A friend of mine once told me his method of flower gardening was to see what comes up then just pull out the weeds. That actually is a viable way to approach it especially you have a personality type that doesn’t mind a bit of disorder.
For a while my friend was moving into a new house every five years or so. In nearly every case he inherited a garden from the previous property owner and his laissez-faire gardening theory worked quite well.
If this sounds appealing, you can help your own garden become more self-sufficient by planting appropriate plants.

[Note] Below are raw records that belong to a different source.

(* ===== verification/Config.v ===== *)
(** * Command-line options (core/config/arguments.cpp, cli_config.cpp,
    server_config.cpp)

    The arguments are the list behind the program name; an exception is its
    message. *)
From S2P Require Import Prelude CStd Json.
Import JsonReader.

Definition kDefaultPort : Z := 63779.
Inductive LogMode := LM_None | LM_Terminal | LM_File.

(** [std::from_chars] of a whole text into an int: a minus sign is allowed, a plus
    sign and spaces are not. *)
Definition from_chars (value : string) : option Z :=
  let '(neg, digits) := match value with
                        | String c rest => if char_is c 45 then (true, rest) else (false, value)
                        | "" => (false, value)
                        end in
  match scan_digits 0 0 digits with
  | (n, count) =>
      let z := if neg : bool then - n else n in
      if (count =? 0)%nat || negb (count =? String.length digits)%nat || (z <? - 2 ^ 31) || (2 ^ 31 <=? z)
      then None else Some z
  end.

Definition ParsePort (value : string) : Z + string :=
  match from_chars value with
  | Some port =>
      if (port <? 1) || (65535 <? port) then inr "INVALID_PORT: port must be between 1 and 65535" else inl port
  | None => inr "INVALID_PORT: port must be between 1 and 65535"
  end.

(** The value of [option] and the arguments behind it. *)
Definition ReadOptionValue (option : string) (rest : list string) (name : string) (already_seen : bool) :
    (string * list string) + string :=
  if already_seen then inr ("INVALID_OPTION: " +:+ name +:+ " may only be specified once")
  else match rest with
       | [] => inr ("INVALID_OPTION: missing value for " +:+ option)
       | value :: rest => inl (value, rest)
       end.

(** ** The client *)

Record CliConfig := mkCliConfig {
  cc_host : string;
  cc_port : Z;
  cc_show_help : bool;
  cc_log_mode : LogMode;
  cc_command : option string;
}.
Definition default_cli : CliConfig := mkCliConfig "127.0.0.1" kDefaultPort false LM_None None.

Definition is_option (names : list string) (argument : string) : bool := bool_decide (argument ∈ names).
Definition starts_with_dash (s : string) : bool := match s with String c _ => char_is c 45 | "" => false end.

(** The loop of [Parse]; each round consumes an argument. *)
Fixpoint cli_loop (fuel : nat) (config : CliConfig) (has_host has_port has_log : bool) (args : list string) :
    CliConfig + string :=
  match fuel, args with
  | _, [] | O, _ => inl config
  | S fuel, argument :: rest =>
      let '(mkCliConfig host port help mode command) := config in
      match command with
      | Some c =>
          cli_loop fuel (mkCliConfig host port help mode (Some (c +:+ " " +:+ argument))) has_host has_port has_log rest
      | None =>
          if is_option ["--help"] argument
          then cli_loop fuel (mkCliConfig host port true mode None) has_host has_port has_log rest
          else if is_option ["-h"; "--host"] argument then
            match ReadOptionValue argument rest "host" has_host with
            | inr e => inr e
            | inl (value, rest) =>
                if is_nil value then inr "INVALID_HOST: host cannot be empty"
                else cli_loop fuel (mkCliConfig value port help mode None) true has_port has_log rest
            end
          else if is_option ["-p"; "--port"] argument then
            match ReadOptionValue argument rest "port" has_port with
            | inr e => inr e
            | inl (value, rest) =>
                match ParsePort value with
                | inr e => inr e
                | inl p => cli_loop fuel (mkCliConfig host p help mode None) has_host true has_log rest
                end
            end
          else if is_option ["--log"; "-v"; "--verbose"] argument then
            if has_log then inr "INVALID_OPTION: log option may only be specified once"
            else cli_loop fuel (mkCliConfig host port help LM_Terminal None) has_host has_port true rest
          else if starts_with_dash argument
          then inr ("INVALID_OPTION: unknown option: " +:+ argument +:+ ". Use gate --help.")
          else cli_loop fuel (mkCliConfig host port help mode (Some argument)) has_host has_port has_log rest
      end
  end.

Definition ParseCli (args : list string) : CliConfig + string :=
  cli_loop (length args) default_cli false false false args.

(** ** The server *)

Record ServerConfig := mkServerConfig {
  sc_port : Z;
  sc_http_port : Z;
  sc_show_help : bool;
  sc_log_mode : LogMode;
  sc_log_dir : string;
  sc_timer_interval_ms : Z;
  sc_persistence : string;
  sc_data_dir : string;
  sc_fsync : string;
  sc_workers : Z;
}.
Definition default_server : ServerConfig :=
  mkServerConfig kDefaultPort 0 false LM_None "" (-1) "none" "./data" "everysec" 0.

(** The [has_...] variables. *)
Record Seen := mkSeen {
  has_port : bool; has_http_port : bool; has_log : bool; has_log_dir : bool; has_timer : bool;
  has_persistence : bool; has_data_dir : bool; has_fsync : bool; has_workers : bool;
}.
Definition none_seen : Seen := mkSeen false false false false false false false false false.

Definition parse_log_mode (value : string) : LogMode + string :=
  if is_option ["terminal"; "console"] value then inl LM_Terminal
  else if is_option ["file"] value then inl LM_File
  else if is_option ["none"] value then inl LM_None
  else inr ("INVALID_OPTION: invalid log mode: " +:+ value +:+ ". Expected terminal, file, or none.").
Definition parse_timer (value : string) : Z + string :=
  match from_chars value with
  | Some interval =>
      if interval <? -1 then inr ("INVALID_OPTION: invalid timer interval: " +:+ value) else inl interval
  | None => inr ("INVALID_OPTION: invalid timer interval: " +:+ value)
  end.
Definition parse_persistence (value : string) : string + string :=
  if is_option ["none"; "aof"] value then inl value
  else inr ("INVALID_OPTION: invalid persistence: " +:+ value +:+ ". Expected none or aof.").
Definition parse_workers (value : string) : Z + string :=
  if is_option ["all"; "auto"] value then inl 0
  else
    let error := inr ("INVALID_OPTION: invalid workers count: " +:+ value +:+ ". Expected positive integer or 'all'.") in
    match from_chars value with Some w => if w <? 1 then error else inl w | None => error end.
Definition parse_fsync (value : string) : string + string :=
  if is_option ["always"; "everysec"; "no"] value then inl value
  else inr ("INVALID_OPTION: invalid fsync policy: " +:+ value +:+ ". Expected always, everysec, or no.").

(** An option with a value: read it, parse it, go on. *)
Definition with_value {A B} (argument : string) (rest : list string) (name : string) (seen : bool)
    (parse : string -> A + string) (go : A -> list string -> B + string) : B + string :=
  match ReadOptionValue argument rest name seen with
  | inr e => inr e
  | inl (value, rest) => match parse value with inr e => inr e | inl a => go a rest end
  end.

(** One round of the loop: [go] is the rest of it. *)
Definition server_option (go : ServerConfig -> Seen -> list string -> ServerConfig + string) (c : ServerConfig)
    (s : Seen) (argument : string) (rest : list string) : ServerConfig + string :=
  let '(mkServerConfig port http help mode dir timer pers data fsync workers) := c in
  let '(mkSeen s1 s2 s3 s4 s5 s6 s7 s8 s9) := s in
  if is_option ["--help"; "-h"] argument
  then go (mkServerConfig port http true mode dir timer pers data fsync workers) s rest
  else if is_option ["--port"; "-p"] argument then
    with_value argument rest "port" s1 ParsePort (fun v rest =>
      go (mkServerConfig v http help mode dir timer pers data fsync workers)
        (mkSeen true s2 s3 s4 s5 s6 s7 s8 s9) rest)
  else if is_option ["--http-port"] argument then
    with_value argument rest "http-port" s2 ParsePort (fun v rest =>
      go (mkServerConfig port v help mode dir timer pers data fsync workers)
        (mkSeen s1 true s3 s4 s5 s6 s7 s8 s9) rest)
  else if is_option ["--log"; "-l"] argument then
    with_value argument rest "log" s3 parse_log_mode (fun v rest =>
      go (mkServerConfig port http help v dir timer pers data fsync workers)
        (mkSeen s1 s2 true s4 s5 s6 s7 s8 s9) rest)
  else if is_option ["--log-dir"; "-d"] argument then
    with_value argument rest "log-dir" s4 inl (fun v rest =>
      go (mkServerConfig port http help (if s3 then mode else LM_File) v timer pers data fsync workers)
        (mkSeen s1 s2 s3 true s5 s6 s7 s8 s9) rest)
  else if is_option ["--timer"; "-t"; "--cron"] argument then
    with_value argument rest "timer" s5 parse_timer (fun v rest =>
      go (mkServerConfig port http help mode dir v pers data fsync workers)
        (mkSeen s1 s2 s3 s4 true s6 s7 s8 s9) rest)
  else if is_option ["--persistence"] argument then
    with_value argument rest "persistence" s6 parse_persistence (fun v rest =>
      go (mkServerConfig port http help mode dir timer v data fsync workers)
        (mkSeen s1 s2 s3 s4 s5 true s7 s8 s9) rest)
  else if is_option ["--data-dir"] argument then
    with_value argument rest "data-dir" s7 inl (fun v rest =>
      go (mkServerConfig port http help mode dir timer pers v fsync workers)
        (mkSeen s1 s2 s3 s4 s5 s6 true s8 s9) rest)
  else if is_option ["--workers"; "-w"] argument then
    with_value argument rest "workers" s9 parse_workers (fun v rest =>
      go (mkServerConfig port http help mode dir timer pers data fsync v)
        (mkSeen s1 s2 s3 s4 s5 s6 s7 s8 true) rest)
  else if is_option ["--fsync"] argument then
    with_value argument rest "fsync" s8 parse_fsync (fun v rest =>
      go (mkServerConfig port http help mode dir timer pers data v workers)
        (mkSeen s1 s2 s3 s4 s5 s6 s7 true s9) rest)
  else inr ("INVALID_OPTION: unknown option: " +:+ argument +:+ ". Use gatekeeper --help.").

Fixpoint server_loop (fuel : nat) (c : ServerConfig) (s : Seen) (args : list string) : ServerConfig + string :=
  match fuel, args with
  | _, [] | O, _ => inl c
  | S fuel, argument :: rest => server_option (server_loop fuel) c s argument rest
  end.

Definition ParseServer (args : list string) : ServerConfig + string :=
  server_loop (length args) default_server none_seen args.

(** ** Numbers *)

Lemma from_chars_range value z : from_chars value = Some z -> - 2 ^ 31 <= z < 2 ^ 31.
Proof.
  unfold from_chars. destruct (match value with String _ _ => _ | "" => _ end) as [neg digits].
  destruct (scan_digits 0 0 digits) as [n count].
  destruct (_ || _ || _ || _) eqn:E; [done|]. intros [= <-].
  apply orb_false_iff in E as [[_ H1]%orb_false_iff H2]. apply Z.ltb_ge in H1. apply Z.leb_gt in H2. by split.
Qed.
(* ===== verification/Socket.v ===== *)
(** * Sockets

    A socket is given by what its calls answer: the programs that use it are run
    against a sequence of such answers, and the theorems hold for every sequence
    they name. *)
From S2P Require Import Prelude.

(** What [send] answers: bytes accepted (at most those offered), would block,
    interrupted, another error. *)
Inductive send_result := Sent (n : nat) | Again | Intr | SendFailed.

(** What [recv] answers: bytes (no bytes are the end of the stream), the end of the stream, would block, interrupted,
    another error. *)
Inductive recv_result := Received (data : string) | RecvEof | RecvAgain | RecvIntr | RecvFailed.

One obvious option is to plant perennials that come up every every year. They can be left in place for many years until they get old or big enough that they can be divided and moved occasionally . The problem with perennials is they often don’t provide enough interest through the entire garden season.
Planting annual flowers will add welcome color to an otherwise drab perennial garden. Some annuals will successfully reseed themselves year after year. Because many annuals sold are hybrids, their first year will most likely be their most colorful year. Hybrid plants often don’t come back true to type the second year and beyond. Instead they tend to revert back to their ancestral traits. The color may not be as vibrant, the height or shape may be a little more “wild” but hey, we’re not looking to establish a formal garden.
Cutting off faded flowers, also known as dead-heading, through the summer, is a common management technique to keep annuals producing new, fresh flowers through the season. However, ff you want your annuals to come up next year, keep in mind that the reason plants flower in the first place is to make seeds for reproduction. So near the end of the season stop dead-heading and leave some flowers to complete their life cycle in order to produce seeds.
Here’s a list of annuals that I’ve had come up on their own in my garden through the years: sunflowers, calendula, snapdragons, cosmos, celosia, lamb’s ear, monarda, nicotiana, California poppy, decorative herbs like fennel, portulaca, salvia, nasturtiums, hollyhocks which are biennials, verbascum, cleome, lychnis coronaria a perennial that produces lots of seed, alyssum, sweet pea, baby’s breath, chamomile, morning glory, even petunias. There are probably more but that’s all I can think of right now off the top of my head.
After a mild winter you may see even more annuals come up during the following spring. One spring after a particularly mild winter, I had a bumper crop of castor plants that had come up on their own.
If you are new to gardening, it may take you a season or two to learn how to tell the difference between a weed and a flower you want to keep. That’s all part of the fun.